Improvements on Cluster Identification and Tracking in a New Circulation Detection Algorithm

- Indicates paper has been withdrawn from meeting
- Indicates an Award Winner
Monday, 18 January 2010
Madison L. Burnett, NOAA/NSSL, Norman, OK; and T. M. Smith and V. Lakshmanan

Handout (528.5 kB)

Circulation detection algorithms such as the Mesocyclone Detection Algorithm (MDA) and the Tornado Detection Algorithm (TDA) have been used by National Weather Service forecasters to aid with warning decision-making since the mid-1990s. However, the MDA and TDA are often plagued with misidentified circulations and poor tracking which limit their use as an operational tool. Because of ever-increasing data flow rates from radar upgrades (e.g. WSR-88D “super-resolution”), new technologies (e.g.
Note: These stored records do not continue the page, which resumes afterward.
(** C9. A command that has no entry is refused.  For one that has, whatever the size that the
    caller's version of the parameters has, the function gets the bytes that both versions
    have, and zeros behind them; it is not run when the process does not have these bytes.
    Afterwards these bytes are what the function has left, when the command is one that
    returns its parameters, and no other byte has been written; the error of the function
    is returned, and otherwise an error only when they cannot be written. *)
Theorem ioctl_exact cmd arg s :
  (ioctls (_IOC_NR cmd) = None ∧ hgsl_ioctl func cmd arg s = Some (- ENOIOCTLCMD, s)) ∨
  ∃ icmd f n, ioctls (_IOC_NR cmd) = Some (icmd, f) ∧
    Z.of_nat n = Z.min (_IOC_SIZE icmd) (_IOC_SIZE cmd) ∧ (n ≤ 128)%nat ∧
    ((n ≠ 0%nat ∧ read_user (io_user s) arg n = None ∧
        hgsl_ioctl func cmd arg s = Some (- EFAULT, s)) ∨
     ∃ bytes, read_user (io_user s) arg n = Some bytes ∧
       ∀ ret data s1, func f (bytes ++ replicate (128 - n) 0) s = Some ((ret, data), s1) →
         length data = 128%nat →
         ∃ ret' s', hgsl_ioctl func cmd arg s = Some (ret', s') ∧
           returns icmd arg n ret data s1 ret' s').
Proof.
  destruct (ioctls (_IOC_NR cmd)) as [[icmd f]|] eqn:Ei; [right|left; split; [done|]].
  2:{ unfold hgsl_ioctl. by rewrite Ei. }
  destruct (ioctls_Some _ _ _ Ei) as (Hin & _ & Hsz & _). pose proof (IOC_SIZE_nonneg cmd) as Hc.
  set (k := Z.min (_IOC_SIZE icmd) (_IOC_SIZE cmd)) in *. exists icmd, f, (Z.to_nat k).
  unfold HGSL_MAX_IOC_SIZE in *. split; [done|]. split; [lia|]. split; [lia|].
  destruct (read_user (io_user s) arg (Z.to_nat k)) as [bytes|] eqn:Eb.
  2:{ left. split_and!; [by intros E0; rewrite E0 in Eb|done|]. unfold hgsl_ioctl. rewrite Ei. fold k.
      destruct (Z.ltb_spec HGSL_MAX_IOC_SIZE k); [unfold HGSL_MAX_IOC_SIZE in *; lia|].
      rewrite (bind_run _ _ s (io_user s) s), Hin, andb_true_r by done.
      destruct (Z.eqb_spec k 0) as [E0|_]; [by rewrite E0 in Eb|]. by rewrite Eb. }
  right. exists bytes. split; [done|]. intros ret data s1 Ef Hlen.
  destruct (give_back_ioctl icmd k arg ret data s1) as (ret' & s' & E & Hres); [lia|done|].
  exists ret', s'. split; [|done]. rewrite <- E. by eapply ioctl_run.
Qed.
End properties.
(** X11. The first [createLogger] of a process that returns has installed the
    logger configured from the environment and returns a child that shares
    its threshold, outputs, directory and rotation settings under the module
    name given.  Every later [createLogger] that returns keeps the
    installed logger and shares the same settings whatever the environment
    has become, and it does return when no call of its rotation check
    fails, also where [mkdirSync] would. *)
Theorem createLogger_shares_global_logger (env : ProcessEnv) (mf : Fault)
    (rf : RotationFaults) (moduleName : string) (p p' : Process) (c : Logger) :
  globalLogger p = None →
  createLogger host toUpperCase env mf rf moduleName p = Normal (c, p') →
  let g := Logger_fields host (envConfig toUpperCase env) in
  globalLogger p' = Some g ∧
  c = {| level := level g; module := str_or (Some moduleName) "app";
         outputs := outputs g; logDir := logDir g;
         maxLogSize := maxLogSize g; maxLogFiles := maxLogFiles g |} ∧
  (∀ env' mf' rf' moduleName' c' p'',
     createLogger host toUpperCase env' mf' rf' moduleName' p' = Normal (c', p'') →
     globalLogger p'' = Some g ∧
     level c' = level c ∧ outputs c' = outputs c ∧ logDir c' = logDir c ∧
     module c' = str_or (Some moduleName') "app") ∧
  (∀ env' mf' moduleName',
     ∃ c' p'', createLogger host toUpperCase env' mf' noFaults moduleName' p'
               = Normal (c', p'')).
Proof.
  intros Hnone. unfold createLogger at 1. unfold getLogger. rewrite Hnone.
  destruct (Logger_new host mf rf _ (world p)) as [[lg0 w0]|e] eqn:Hnew; [|done].
  apply Logger_new_inv in Hnew as (-> & _ & (d & Hd) & _).
  cbn [mbind Completion_bind mret Completion_ret fst snd world globalLogger].
  intros Hc. set (g := Logger_fields host (envConfig toUpperCase env)) in *.
  assert (Hchild : ∀ mf' rf' name' w1 d1, logdir w1 = Some d1 →
            child host mf' rf' g name' w1 =
            (w' ← rotateLogs rf' g w1;
             mret ({| level := level g; module := str_or (Some name') "app";
                      outputs := outputs g; logDir := logDir g;
                      maxLogSize := maxLogSize g;
                      maxLogFiles := maxLogFiles g |}, w'))).
  { intros mf' rf' name' w1 d1 Hd1.
    exact (child_existing mf' rf' (envConfig toUpperCase env) name' w1 d1 Hd1). }
  clearbody g.
  rewrite (Hchild mf rf moduleName w0 d Hd) in Hc.
  destruct (rotateLogs rf g w0) as [w1|e] eqn:Hrot; [|done].
  cbn [mbind Completion_bind mret Completion_ret fst snd] in Hc.
  injection Hc as Hc1 Hc2. subst c p'.
  apply rotateLogs_returns in Hrot as ->.
  pose proof (rotateWorld_logdir g w0 d Hd) as Hd1.
  split_and!; [reflexivity | reflexivity | |].
  - intros env' mf' rf' moduleName' c' p''. unfold createLogger, getLogger.
    cbn [globalLogger mbind Completion_bind mret Completion_ret fst snd world].
    rewrite (Hchild mf' rf' moduleName' _ _ Hd1).
    destruct (rotateLogs rf' g (rotateWorld g w0)) as [w2|e]; [|done].
    cbn [mbind Completion_bind mret Completion_ret fst snd].
    intros Hc'. injection Hc' as Hc1 Hc2. subst c' p''.
    split_and!; reflexivity.
  - intros env' mf' moduleName'. unfold createLogger, getLogger.
    cbn [globalLogger mbind Completion_bind mret Completion_ret fst snd world].
    rewrite (Hchild mf' noFaults moduleName' _ _ Hd1), rotateLogs_noFaults.
    cbn [mbind Completion_bind mret Completion_ret fst snd].
    by eexists _, _.
Qed.

End WithEnvironment.

Lemma rotate_files_empty (rf : RotationFaults) (maxFiles i : nat) :
  rotate_files rf maxFiles i ∅ = Normal ∅.
Proof.
  induction i as [|i IH]; [done|]. cbn [rotate_files].
  by rewrite lookup_empty.
Qed.

(** A rotation check that meets a fault throws it. *)
Lemma rotateLogs_fault (rf : RotationFaults) (lg : Logger) (w : World)
    (d : LogDir) (f : File) (msg : string) :
  logdir w = Some d → active d = Some f →
  statSync_fault rf = Some msg ∨
  (statSync_fault rf = None ∧ maxLogSize lg < size_of f ∧ gens d = ∅ ∧
   renameSync_fault rf = Some msg) →
  rotateLogs rf lg w = Throw msg.
Proof.
  intros Hd Hf Hfault. unfold rotateLogs. rewrite Hd, Hf.
  destruct Hfault as [-> | (-> & Hbig & -> & ->)]; [done|].
  cbn [fsCall mbind Completion_bind]. rewrite decide_True by done.
  by rewrite rotate_files_empty.
Qed.
Lemma X10_stream_closed_on_every_exit_witness :
  let w := world_with "/data/f.txt" "old" in
  let self := Build_AtomicWriter "/data/f.txt" "w" true ∅ in
  let block := fun f => run_block f [Cwrite "x"; Craise (CallerError "boom")] in
  let got := get_fileobject self ∅ quiet w in
  let run := open linux self block quiet w in
  (∃ f, fst got = Ok f ∧ bufs (snd run) !! f_fileno f = None)
  ∧ fst run = Raise (CallerError "boom").
Proof.
  intros w self block got run.
  assert (Hg : got = (Ok (PyFile "/data/tmpx00000.atm_tmp" 4), snd got))
    by (vm_compute; reflexivity).
  split; [|vm_compute; reflexivity].
  exists (PyFile "/data/tmpx00000.atm_tmp" 4). split; [by rewrite Hg|].
  exact (X10_stream_closed_on_every_exit linux self block _ quiet w (snd got)
           (fst run) (snd run) Hg (surjective_pairing run)).
Defined.

(** ** What the scoped write leaves alone *)

Lemma commit_frame plat self f i en w r w' :
  names w !! f_name f = Some i →
  commit plat self f en w = (r, w') →
  inodes w' = inodes w ∧ next_ino w' = next_ino w ∧ bufs w' = bufs w
  ∧ trace w `prefix_of` trace w'
  ∧ ∀ p, p ≠ f_name f → p ≠ _path self → names w' !! p = names w !! p.
Proof.
  intros Hsrc. unfold commit.
  destruct (_overwrite self); destruct (is_win32 plat) eqn:Hplat; intros Hrun.
  - unfold replace_atomic, _replace_atomic in Hrun.
    rewrite Hplat in Hrun. simpl in Hrun.
    apply (replace_atomic_win32_spec _ _ _ i) in Hrun
      as ((Hi & Hx & Hb & Hp) & Hr); [|done].
    repeat split; try done. intros p ? ?.
    destruct r; rewrite Hr; [|done].
    by rewrite lookup_insert_ne, lookup_delete_ne.
  - destruct (decide (names w !! _path self = Some i)) as [Hd|Hd].
    + unfold_posix. rewrite Hplat in Hrun. simpl in Hrun.
      rewrite Hsrc in Hrun. rewrite bool_decide_eq_true_2 in Hrun by done.
      repeat (case_match; simplify_eq/=); repeat split; try done;
        rewrite <- ?app_assoc; by apply prefix_app_r.
    + apply (replace_atomic_posix_spec _ _ _ i) in Hrun
        as (Hi & Hx & Hb & Hp & Hr); [|done..].
      repeat split; try done. intros p ? ?.
      assert (Hn : names w' = names w
                   ∨ names w' = <[_path self := i]> (delete (f_name f) (names w))).
      { destruct r; [by right|]. destruct Hr as [?|[_ ?]]; auto. }
      destruct Hn as [->| ->]; [done|].
      by rewrite lookup_insert_ne, lookup_delete_ne.
  - unfold move_atomic, _move_atomic in Hrun.
    rewrite Hplat in Hrun. simpl in Hrun.
    apply (move_atomic_win32_spec _ _ _ i) in Hrun
      as ((Hi & Hx & Hb & Hp) & Hr); [|done].
    repeat split; try done. intros p ? ?.
    destruct r as [|e0].
    + destruct Hr as [_ ->]. by rewrite lookup_insert_ne, lookup_delete_ne.
    + by destruct Hr as [-> _].
  - apply (move_atomic_posix_spec _ _ _ i) in Hrun
      as (Hi & Hx & Hb & Hp & Hr); [|done..].
    repeat split; try done. intros p ? ?.
    destruct r.
    + destruct Hr as [_ ->]. by rewrite lookup_delete_ne, lookup_insert_ne.
    + destruct Hr as [[-> _]|(_ & _ & [->| ->])]; [done|..];
        by rewrite ?lookup_delete_ne, lookup_insert_ne.
Qed.


Lemma bind_assoc4_raise (a b c d : M unit) en w e w3 :
  (a ;; b ;; c) en w = (Raise e, w3) →
  (a ;; b ;; c ;; d) en w = (Raise e, w3).
Proof.
  unfold bind.
  destruct (a en w) as [[[]|?] w1]; [|done].
  destruct (b en w1) as [[[]|?] w2]; [|done].
  destruct (c en w2) as [[[]|?] w3']; done.
Qed.





(** ** The order of the calls of the scoped write *)

Lemma mkstemp_inner_calls tries dir pre suf : ∀ en w r w',
  mkstemp_inner tries dir pre suf en w = (r, w') →
  ∃ new, trace w' = trace w ++ new
         ∧ Forall (λ c, directory_move c = false) new.
Proof.
  induction tries as [|tries IH]; intros en w r w'; simpl.
  - intros [= <- <-]. exists []. by rewrite app_nil_r.
  - destruct (os_open_excl _ en w) as [r1 w1] eqn:Hop.
    assert (Htr : trace w1 = trace w ++ [(Ev_open_excl
              (path_join dir (pre +:+ tmp_names en (clock w) +:+ suf)), is_ok r1)]).
    { revert Hop. unfold os_open_excl, os_call, sem_open_excl, create_inode,
        alloc_fd.
      repeat (case_match; simplify_eq/=); by intros [= <- <-]. }
    destruct r1 as [fd|e].
    + intros [= <- <-]. eexists. split; [exact Htr|]. by repeat constructor.
    + case_bool_decide.
      * intros Hrun. apply IH in Hrun as (new & Htr2 & Hall).
        eexists (_ :: new). split; [by rewrite Htr2, Htr, <- app_assoc|].
        by constructor.
      * intros [= <- <-]. eexists. split; [exact Htr|]. by repeat constructor.
Qed.

Lemma io_open_calls kwargs en w r w' :
  io_open kwargs en w = (r, w') →
  ∃ new, trace w' = trace w ++ new
         ∧ Forall (λ c, directory_move c = false) new.
Proof.
  unfold io_open, raise, bind, os_open_trunc, os_call, sem_open_trunc,
    create_inode, alloc_fd.
  repeat (case_match; simplify_eq/=); intros; simplify_eq/=;
    try (exists []; by rewrite app_nil_r);
    (eexists [_]; split; [done|by repeat constructor]).
Qed.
Phased Array Radar), and the need to quickly analyze circulation signatures in the immense historical WSR-88D data set, NSSL is developing an improved algorithm to identify, diagnose, and track both mesocyclone and tornado size circulations. The algorithm operates on a field of “azimuthal shear”, which is the rotational derivative of the Doppler radial velocity field. “Clusters” of high azimuthal shear values in both low level (0-3 km above the surface) and mid level (3-7 km above the surface) layers of the storm are identified in the radar data. The clustering and tracking methods were developed on relatively smooth reflectivity fields, but are now being applied to a much noisier azimuthal shear field. This project compares multiple methods of cluster identification and tracking to determine which is best.